I also don't think co-ops buy any real political support that wouldn't be conceivably gained otherwise. The fact is that virtually all Republicans are against all of the core elements of the proposal on the table today, and it's not likely that they're going to support any sort of meaningful step toward expanded coverage at this point. It's certainly the case that dropping the public plan or substituting some co-op gimmick for it isn't going to buy any substantial Republican support. I mean, the president -- when he wavered a few weeks ago and offered an olive branch to conservatives by saying he might be willing to drop the public plan, the right basically burned the olive branch to a crisp and started saying that co-ops were just a public plan by another name.

I know that politics isn't your area as much as policy, but what do you think of the way the Obama administration and the Democrats have gone about selling reform so far?

I think it's pretty clear that the public face of the effort has not been nearly as strong as the Obama administration's and the congressional leadership's efforts to develop the legislation itself. The fact is that there was going to be a very fierce attack on whatever the president and his allies put forward, and yet it seems as if the White House and leading Democrats were really thrown off stride by the stridency and ferocity of those attacks.

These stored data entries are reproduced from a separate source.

(* ===== verification/KmallocIface.v ===== *)
(** * The allocator as its callers see it

    A class states what the rest of the kernel relies on: the blocks that belong to
    callers, the heap they are taken from, and how much can still be allocated.  The
    callers are verified against the class; the theorems on [kmalloc.c] discharge
    it. *)

From S2P Require Import Prelude Memory Arch Kmalloc KmallocSpec KmallocProof KmallocRefine KmallocSafety.

(** The physical bytes of the block of [len] bytes at pointer [p]. *)
Definition block_bytes (p len x : Z) : Prop := rng (p - KERNEL_BASE_OFFSET) len x.

(** The bytes of a heap that are in none of the blocks given out. *)
Definition unused (hp : Z -> Prop) (bs : list (Z * Z)) (x : Z) : Prop :=
  hp x /\ forall p len, (p, len) ∈ bs -> ~ block_bytes p len x.

Class Allocator (A : Type) := {
  al_inv : heap -> A -> Prop;
  al_heap : A -> Z -> Prop;        (* the bytes of the heap *)
  al_blocks : A -> list (Z * Z);   (* the pointers given out, with the lengths asked for *)
  al_room : A -> Z;                (* how much has never been given out, or was given back last *)
  al_end : A -> Z;                 (* where that ends: it starts at [al_end a - al_room a] *)

  al_malloc h a len :
    al_inv h a -> 0 <= len < 2 ^ 32 -> chunk_size len <= al_room a ->
    exists p h' a', kmalloc len MALLOC_NO_ALIGN h = Ok p h' /\ al_inv h' a' /\
      al_heap a' = al_heap a /\ al_blocks a' = (p, len) :: al_blocks a /\
      (al_end a' = al_end a /\ al_room a - chunk_size len <= al_room a' /\
       (al_room a' = al_room a \/ p + chunk_size len = OFF_NEXT + al_end a - al_room a')) /\
      KERNEL_BASE_OFFSET <= p /\ p + len <= KERNEL_BASE_OFFSET + MEM_SIZE /\
      (forall x, block_bytes p len x -> unused (al_heap a) (al_blocks a) x) /\
      (forall x, ~ unused (al_heap a) (al_blocks a) x -> h_mem h' x = h_mem h x) /\
      (forall x, block_bytes p len x -> h_mem h' x = 0);
  al_free h a p len :
    al_inv h a -> (p, len) ∈ al_blocks a ->
    exists h' a', kfree p h = Ok tt h' /\ al_inv h' a' /\
      al_heap a' = al_heap a /\ al_blocks a ≡ₚ (p, len) :: al_blocks a' /\
      (al_end a' = al_end a /\ al_room a <= al_room a' /\
       (p + chunk_size len = OFF_NEXT + al_end a - al_room a -> al_room a + chunk_size len <= al_room a')) /\
      (forall x, ~ unused (al_heap a) (al_blocks a) x -> ~ block_bytes p len x ->
                 h_mem h' x = h_mem h x);
  al_write m m' ar a :
    al_inv (Heap m ar) a ->
    (forall x, unused (al_heap a) (al_blocks a) x -> m' x = m x) -> al_inv (Heap m' ar) a;
  al_below h a p len :
    al_inv h a -> (p, len) ∈ al_blocks a -> p + chunk_size len <= OFF_NEXT + al_end a - al_room a
}.

(** No room is lost between two states. *)
Definition al_kept `{Allocator A} (a a' : A) : Prop := al_end a' = al_end a /\ al_room a <= al_room a'.
Lemma al_kept_trans `{Allocator A} (a b c : A) : al_kept a b -> al_kept b c -> al_kept a c.
Proof. unfold al_kept. lia. Qed.

(** A block that is taken, and given back after work that loses no room: none is lost. *)
Lemma al_nested `{Allocator A} h (a a1 a2 a3 : A) p len :
  (al_end a1 = al_end a /\ al_room a - chunk_size len <= al_room a1 /\
   (al_room a1 = al_room a \/ p + chunk_size len = OFF_NEXT + al_end a - al_room a1)) ->
  al_kept a1 a2 -> al_inv h a2 -> (p, len) ∈ al_blocks a2 ->
  (al_end a3 = al_end a2 /\ al_room a2 <= al_room a3 /\
   (p + chunk_size len = OFF_NEXT + al_end a2 - al_room a2 -> al_room a2 + chunk_size len <= al_room a3)) ->
  al_kept a a3.
Proof.
  intros (E1 & R1 & T1) [E2 R2] I2 Hin (E3 & R3 & T3). pose proof (al_below h a2 p len I2 Hin).
  unfold al_kept. destruct T1 as [T1|T1]; [lia|]. destruct (Z.eq_dec (al_room a2) (al_room a1)); [|lia].
  assert (p + chunk_size len = OFF_NEXT + al_end a2 - al_room a2) as T by lia. specialize (T3 T). lia.
Qed.

(** ** [kmalloc.c] *)

Definition al_state : Type := aheap * list (Z * Z).
Definition heap_bytes (a : aheap) (x : Z) : Prop := a_base a <= x + KERNEL_BASE_OFFSET < a_end a.
Definition kmalloc_inv (h : heap) (al : al_state) : Prop :=
  hinv h al.1 /\ a_live al.1 = map chunk_of al.2 /\ Forall (fun b => 0 <= b.2 < 2 ^ 32) al.2.

Lemma own_heap a x : wf a -> own a x -> heap_bytes a x.
Proof.
  intros W Ho. destruct (decide (a_base a <= x + KERNEL_BASE_OFFSET < a_end a)); [done|].
  exfalso. by apply (outside_not_own a x W).
Qed.

Lemma block_in_chunk p len x :
  0 <= len < 2 ^ 32 -> block_bytes p len x ->
  rng ((chunk_of (p, len)).1 - KERNEL_BASE_OFFSET) (chunk_of (p, len)).2 x.
Proof.
  intros Hl Hx. destruct (chunk_size_request len Hl) as [_ Hs].
  unfold block_bytes, chunk_of, rng, OFF_NEXT in *. simpl. lia.
Qed.

Lemma own_unused h al x : kmalloc_inv h al -> own al.1 x -> unused (heap_bytes al.1) al.2 x.
Proof.
  intros ([_ W] & Hl & Hf) Ho. split; [by apply own_heap|]. intros p len Hin Hx.
  rewrite Forall_forall in Hf. apply (live_not_own al.1 x W); [|done].
  exists (chunk_of (p, len)). split; [rewrite Hl; by apply (list_elem_of_fmap_2 chunk_of)|].
  apply block_in_chunk; [exact (Hf _ Hin)|done].
Qed.

(** The headers of the live chunks are in no block. *)
Lemma header_unused h al d x :
  kmalloc_inv h al -> d ∈ a_live al.1 -> rng (d.1 - KERNEL_BASE_OFFSET) OFF_NEXT x ->
  unused (heap_bytes al.1) al.2 x.
Proof.
  intros ([_ W] & Hl & Hf) Hd Hx. pose proof (wf_live_ram _ W) as Hr.
  rewrite Forall_forall in Hf, Hr. pose proof (Hr d Hd) as Hd'.
  unfold blk_ram, SIZEOF_CHUNK, OFF_NEXT, rng in *. split.
  - destruct (wf_within al.1 d W) as [H1 H2]; [apply elem_of_app; by right|].
    pose proof (wf_top _ W). unfold heap_bytes. lia.
  - intros p len Hin Hb.
    assert (chunk_of (p, len) ∈ a_live al.1) as Hc
      by (rewrite Hl; by apply (list_elem_of_fmap_2 chunk_of)).
    pose proof (block_in_chunk p len x (Hf _ Hin) Hb) as Hb'. destruct d as [c s].
    pose proof (wf_drop al.1 c s W Hd) as Hp. rewrite Hp in Hc.
    apply elem_of_cons in Hc as [Hc|Hc].
    + unfold chunk_of in Hc. injection Hc as <- <-. unfold block_bytes, rng, OFF_NEXT in *. simpl in *. lia.
    + apply (release_frees al.1 c s x W Hd); [by exists (chunk_of (p, len))|].
      exists (c, s). split; [left|]. unfold rng. simpl in *. lia.
Qed.

(** A pointer is given out once. *)
Lemma blocks_unique L p len n :
  pairwise bdisj (map chunk_of L) -> Forall (fun b => 0 <= b.2 < 2 ^ 32) L ->
  (p, len) ∈ L -> (p, n) ∈ L -> len = n.
Proof.
  induction L as [|b L IH]; intros Hd Hf H1 H2; [by apply not_elem_of_nil in H1|].
  apply Forall_cons in Hf as [Hb Hf]. destruct Hd as [Hh Hd].
  assert (forall i j, (p, j) ∈ L -> b = (p, i) -> False) as Hx.
  { intros i j Hin ->. rewrite Forall_forall in Hh, Hf. specialize (Hf _ Hin). simpl in Hb, Hf.
    specialize (Hh _ (list_elem_of_fmap_2 chunk_of _ _ Hin)). unfold bdisj, chunk_of in Hh. simpl in Hh.
    destruct (chunk_size_request i Hb) as [_ ?], (chunk_size_request j Hf) as [_ ?].
    unfold OFF_NEXT in *. lia. }
  apply elem_of_cons in H1 as [<-|H1], H2 as [H2|H2]; subst; try (by exfalso; eauto); auto.
  by injection H2.
Qed.

(** What lies in a chunk is its block or unused. *)
Lemma chunk_unused h al p len x :
  kmalloc_inv h al -> (p, len) ∈ al.2 ->
  rng ((chunk_of (p, len)).1 - KERNEL_BASE_OFFSET) (chunk_of (p, len)).2 x ->
  ~ block_bytes p len x -> unused (heap_bytes al.1) al.2 x.
Proof.
  intros ([_ W] & Hl & Hf) Hin Hx Hn. pose proof Hf as Hf'. rewrite Forall_forall in Hf.
  assert (forall q n, (q, n) ∈ al.2 -> chunk_of (q, n) ∈ a_live al.1) as Hc
    by (intros q n Hq; rewrite Hl; by apply (list_elem_of_fmap_2 chunk_of)). split.
  - destruct (wf_within al.1 (chunk_of (p, len)) W) as [H1 H2]; [apply elem_of_app; right; auto|].
    pose proof (wf_top _ W). unfold heap_bytes, rng in *. lia.
  - intros q n Hq Hb. pose proof (block_in_chunk q n x (Hf _ Hq) Hb) as Hb'.
    pose proof (Hc q n Hq) as Hcq. pose proof (wf_drop al.1 _ _ W (Hc _ _ Hin)) as Hp.
    setoid_rewrite Hp in Hcq. apply elem_of_cons in Hcq as [E|Hcq].
    + assert (q = p) as -> by (injection E as E _; unfold OFF_NEXT in E; lia).
      pose proof (wf_disj _ W) as Hd. unfold a_chunks in Hd. rewrite Hl in Hd.
      apply pairwise_app in Hd as (_ & Hd & _).
      by rewrite (blocks_unique _ _ _ _ Hd Hf' Hq Hin) in Hb.
    + eapply (release_frees al.1 _ _ x W (Hc _ _ Hin)); [by eexists|]. eexists. split; [left|done].
Qed.

Lemma malloc_room nb a :
  0 <= nb <= a_end a - a_top a ->
  exists p a', a_malloc nb MALLOC_NO_ALIGN a = (Some p, a') /\
    a_end a' = a_end a /\ a_end a - a_top a - nb <= a_end a' - a_top a' /\
    (a_top a' = a_top a \/ p + nb = OFF_NEXT + a_top a').
Proof.
  intros Hroom. unfold a_malloc, a_fetch, a_malloc_top. simpl.
  destruct (take_fit nb (a_free a)) as [[[c s] rest]|];
    [|rewrite (proj2 (Z.ltb_ge _ _)) by lia]; eexists _, _; (split; [reflexivity|]); simpl; unfold OFF_NEXT; lia.
Qed.

Lemma kmalloc_law h al len :
  kmalloc_inv h al -> 0 <= len < 2 ^ 32 -> chunk_size len <= a_end al.1 - a_top al.1 ->
  exists p h' al', kmalloc len MALLOC_NO_ALIGN h = Ok p h' /\ kmalloc_inv h' al' /\
    heap_bytes al'.1 = heap_bytes al.1 /\ al'.2 = (p, len) :: al.2 /\
    (a_end al'.1 = a_end al.1 /\ a_end al.1 - a_top al.1 - chunk_size len <= a_end al'.1 - a_top al'.1 /\
     (a_end al'.1 - a_top al'.1 = a_end al.1 - a_top al.1 \/
      p + chunk_size len = OFF_NEXT + a_end al.1 - (a_end al'.1 - a_top al'.1))) /\
    KERNEL_BASE_OFFSET <= p /\ p + len <= KERNEL_BASE_OFFSET + MEM_SIZE /\
    (forall x, block_bytes p len x -> unused (heap_bytes al.1) al.2 x) /\
    (forall x, ~ unused (heap_bytes al.1) al.2 x -> h_mem h' x = h_mem h x) /\
    (forall x, block_bytes p len x -> h_mem h' x = 0).
Proof.
  intros I Hlen Hroom. destruct (chunk_size_request len Hlen) as [Hnb Hs].
  destruct (malloc_room (chunk_size len) al.1) as (p & a' & Hm & Hr & Ht); [unfold request in *; lia|].
  destruct (kmalloc_some len MALLOC_NO_ALIGN h al.1 p a') as (h' & Hrun & I' & Hz & Hf);
    [apply I|done|by left|done|].
  pose proof I as ([_ W] & Hl & HL).
  destruct (a_malloc_some _ _ _ _ _ W Hnb Hm) as (Hl' & Hb & He & _).
  assert (kmalloc_inv h' (a', (p, len) :: al.2)) as I2.
  { split; [done|]. simpl. rewrite Hl', Hl. split; [done|]. by apply Forall_cons. }
  destruct (wf_within a' (p - OFF_NEXT, chunk_size len) (proj2 I')) as [H1 H2].
  { apply elem_of_app. right. rewrite Hl'. left. }
  pose proof (wf_base _ (proj2 I')). pose proof (wf_end _ (proj2 I')). pose proof (wf_top _ (proj2 I')).
  unfold OFF_NEXT, KERNEL_PAGING_SIZE in *. simpl in H1, H2.
  exists p, h', (a', (p, len) :: al.2). split; [done|]. split; [done|]. simpl.
  split; [unfold heap_bytes; by rewrite Hb, He|]. split; [done|]. split; [unfold OFF_NEXT in *; lia|].
  split; [lia|]. split; [lia|]. split; [|split; [|exact Hz]].
  - intros x Hx. apply (own_unused h); [done|].
    apply (fresh_own al.1 a' _ x W (proj2 I') Hl' Hb He). by apply (block_in_chunk p len).
  - intros x Hx. apply Hf. intros Ho. apply Hx. by apply (own_unused h).
Qed.

Lemma kfree_law h al p len :
  kmalloc_inv h al -> (p, len) ∈ al.2 ->
  exists h' al', kfree p h = Ok tt h' /\ kmalloc_inv h' al' /\
    heap_bytes al'.1 = heap_bytes al.1 /\ al.2 ≡ₚ (p, len) :: al'.2 /\
    (a_end al'.1 = a_end al.1 /\ a_end al.1 - a_top al.1 <= a_end al'.1 - a_top al'.1 /\
     (p + chunk_size len = OFF_NEXT + a_end al.1 - (a_end al.1 - a_top al.1) ->
      a_end al.1 - a_top al.1 + chunk_size len <= a_end al'.1 - a_top al'.1)) /\
    (forall x, ~ unused (heap_bytes al.1) al.2 x -> ~ block_bytes p len x -> h_mem h' x = h_mem h x).
Proof.
  intros I Hin. pose proof I as (Hi & Hl & HL). pose proof Hi as [_ W].
  assert (chunk_of (p, len) ∈ a_live al.1) as Hc
    by (rewrite Hl; by apply (list_elem_of_fmap_2 chunk_of)).
  destruct (kfree_refines _ _ h al.1 Hi Hc) as (h' & Hrun & I' & Hf).
  simpl fst in *. simpl snd in *. rewrite Z.sub_add in Hrun.
  exists h', (a_release (p - OFF_NEXT) (chunk_size len) al.1, drop_chunk p al.2).
  split; [exact Hrun|]. split; [|split; [|split; [|split]]].
  - split; [done|]. split; [|by apply Forall_drop_chunk]. simpl. rewrite <- drop_chunk_map, <- Hl.
    unfold a_release. by destruct (_ =? _).
  - unfold heap_bytes, a_release. simpl. by destruct (_ =? _).
  - apply drop_chunk_perm; [done|]. intros t Ht.
    pose proof (wf_disj _ W) as Hd. unfold a_chunks in Hd. rewrite Hl in Hd.
    apply pairwise_app in Hd as (_ & Hd & _). exact (blocks_unique _ _ _ _ Hd HL Ht Hin).
  - unfold a_release. simpl. destruct (chunk_size_request len) as [Hr _].
    { rewrite Forall_forall in HL. exact (HL _ Hin). }
    unfold request in Hr. destruct (Z.eqb_spec (chunk_size len + (p - OFF_NEXT)) (a_top al.1)); simpl; unfold OFF_NEXT in *; lia.
  - intros x Hx Hb. apply Hf.
    + intros Ho. apply Hx. by apply (own_unused h).
    + intros Hr. apply Hx. by apply (chunk_unused h al p len).
Qed.

Lemma write_law m m' ar al :
  kmalloc_inv (Heap m ar) al -> (forall x, unused (heap_bytes al.1) al.2 x -> m' x = m x) ->
  kmalloc_inv (Heap m' ar) al.
Proof.
  intros I Hf. pose proof I as ([[R1 R2 R3 R4 R5] W] & Hl & HL). split; [|done]. split; [|done].
  simpl in *. split; simpl; try done.
  - apply (seg_frame m _ _ _ _ R4). intros d Hd.
    assert (forall x, rng (d.1 - KERNEL_BASE_OFFSET) SIZEOF_CHUNK x -> m' x = m x) as Hx.
    { intros x Hx. apply Hf, (own_unused _ _ _ I). left. exists d. split; [done|].
      pose proof (wf_free_blocks _ W) as [Hb _]. rewrite Forall_forall in Hb. specialize (Hb d Hd).
      unfold blk_ram, rng in *. lia. }
    split; apply ldk_frame; intros x Hr; apply Hx; unfold rng, SIZEOF_CHUNK, OFF_NEXT in *; lia.
  - rewrite Forall_forall in R5 |- *. intros d Hd. rewrite <- (R5 d Hd). apply ldk_frame.
    intros x Hr. apply Hf, (header_unused _ _ d _ I Hd). unfold rng, OFF_NEXT in *. lia.
Qed.

Lemma below_law h al p len :
  kmalloc_inv h al -> (p, len) ∈ al.2 ->
  p + chunk_size len <= OFF_NEXT + a_end al.1 - (a_end al.1 - a_top al.1).
Proof.
  intros ([_ W] & Hl & _) Hin. destruct (wf_within al.1 (chunk_of (p, len)) W) as [_ H].
  - apply elem_of_app. right. rewrite Hl. by apply (list_elem_of_fmap_2 chunk_of).
  - unfold chunk_of in H. simpl in H. lia.
Qed.

#[export] Instance kmalloc_allocator : Allocator al_state := {
  al_inv := kmalloc_inv;
  al_heap al := heap_bytes al.1;
  al_blocks al := al.2;
  al_room al := a_end al.1 - a_top al.1;
  al_end al := a_end al.1;
  al_malloc := kmalloc_law;
  al_free := kfree_law;
  al_write := write_law;
  al_below := below_law
}.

The Obama administration made the right choice in not repeating the mistake of President Clinton in developing the legislation in house, but I think they may have erred a little bit too much on the side of avoiding getting directly involved in the presentation of alternatives and the promotion of them in the public sphere. At this point, it's really, I think, the president's responsibility to explain clearly and concisely and forcefully what he believes in and what he wants to have done and it's the congressional Democratic leaders' responsibility to make that set of ideals a reality on the floor of the House and Senate.

Democrats are going to have to hang together here, or they're going to hang separately in the midterm elections. There just has to be, I think, a recognition that this is going to be a partisan legislative drive and it will judged by its results, as messy as the process will almost certainly be. Democrats have to deliver on this issue. It's vital to the future of our nation, it's vital to the economic security of Americans and it's vital to the Democratic Party's long-term political standing.

The media has some complicity in the problems reform has faced. I think there's too much focus, as there always is, on the political back and forth and too little on the relative merits of competing policy ideas and on the underlying case for and against change. To me, the really important message that needs to be kept in mind is that if we fail to act on reform, the problems we face are not going to disappear. Those who say, "Let's go back to the drawing board and spend another year or two debating this issue" are really saying, "Let's not do anything." And we cannot afford to do nothing. It's a cliché, but failure is not an option on this issue.

I don't expect that journalists will necessarily see themselves as responsible for action or inaction on a legislative issue, but given the enormity of the issue, one of the most important roles they can play is one of public education, and I think it's really striking how underinformed many Americans are about many of the core aspects of what is on the table. And that's the president's fault, but I think it's also the fault of the media. So that's my soapbox speech on that one topic. Present company excluded.

As much as I always want to defend my colleagues, I think we obviously do bear some responsibility. But I'm not sure that what you mentioned before, the decision to not do it more in-house, hasn't played into that. The fight in Congress became the story, so it became a process story.

Yeah, that's true. But it's remarkable how limited that fight has been in the sense that if you think about it, many of the major legislative achievements of Republicans when they had control of Congress were done through a partisan majority strategy. So it's not surprising that you have lots of opposition from the other side of the aisle to that kind of strategy, and that's what you've seen today. But the Democrats have been remarkably unified on the House side. The Blue Dog revolt was much less consequential on the content of the House bill than many people supposed it would be. On the Senate side, the problem is exactly what's been identified well before this debate began. We have this non-majoritarian process in the Senate where you have to get 60 votes, and that means barring remarkable unity among the Democrats -- and good health as well -- that you have to attract a few Republican senators to pass anything.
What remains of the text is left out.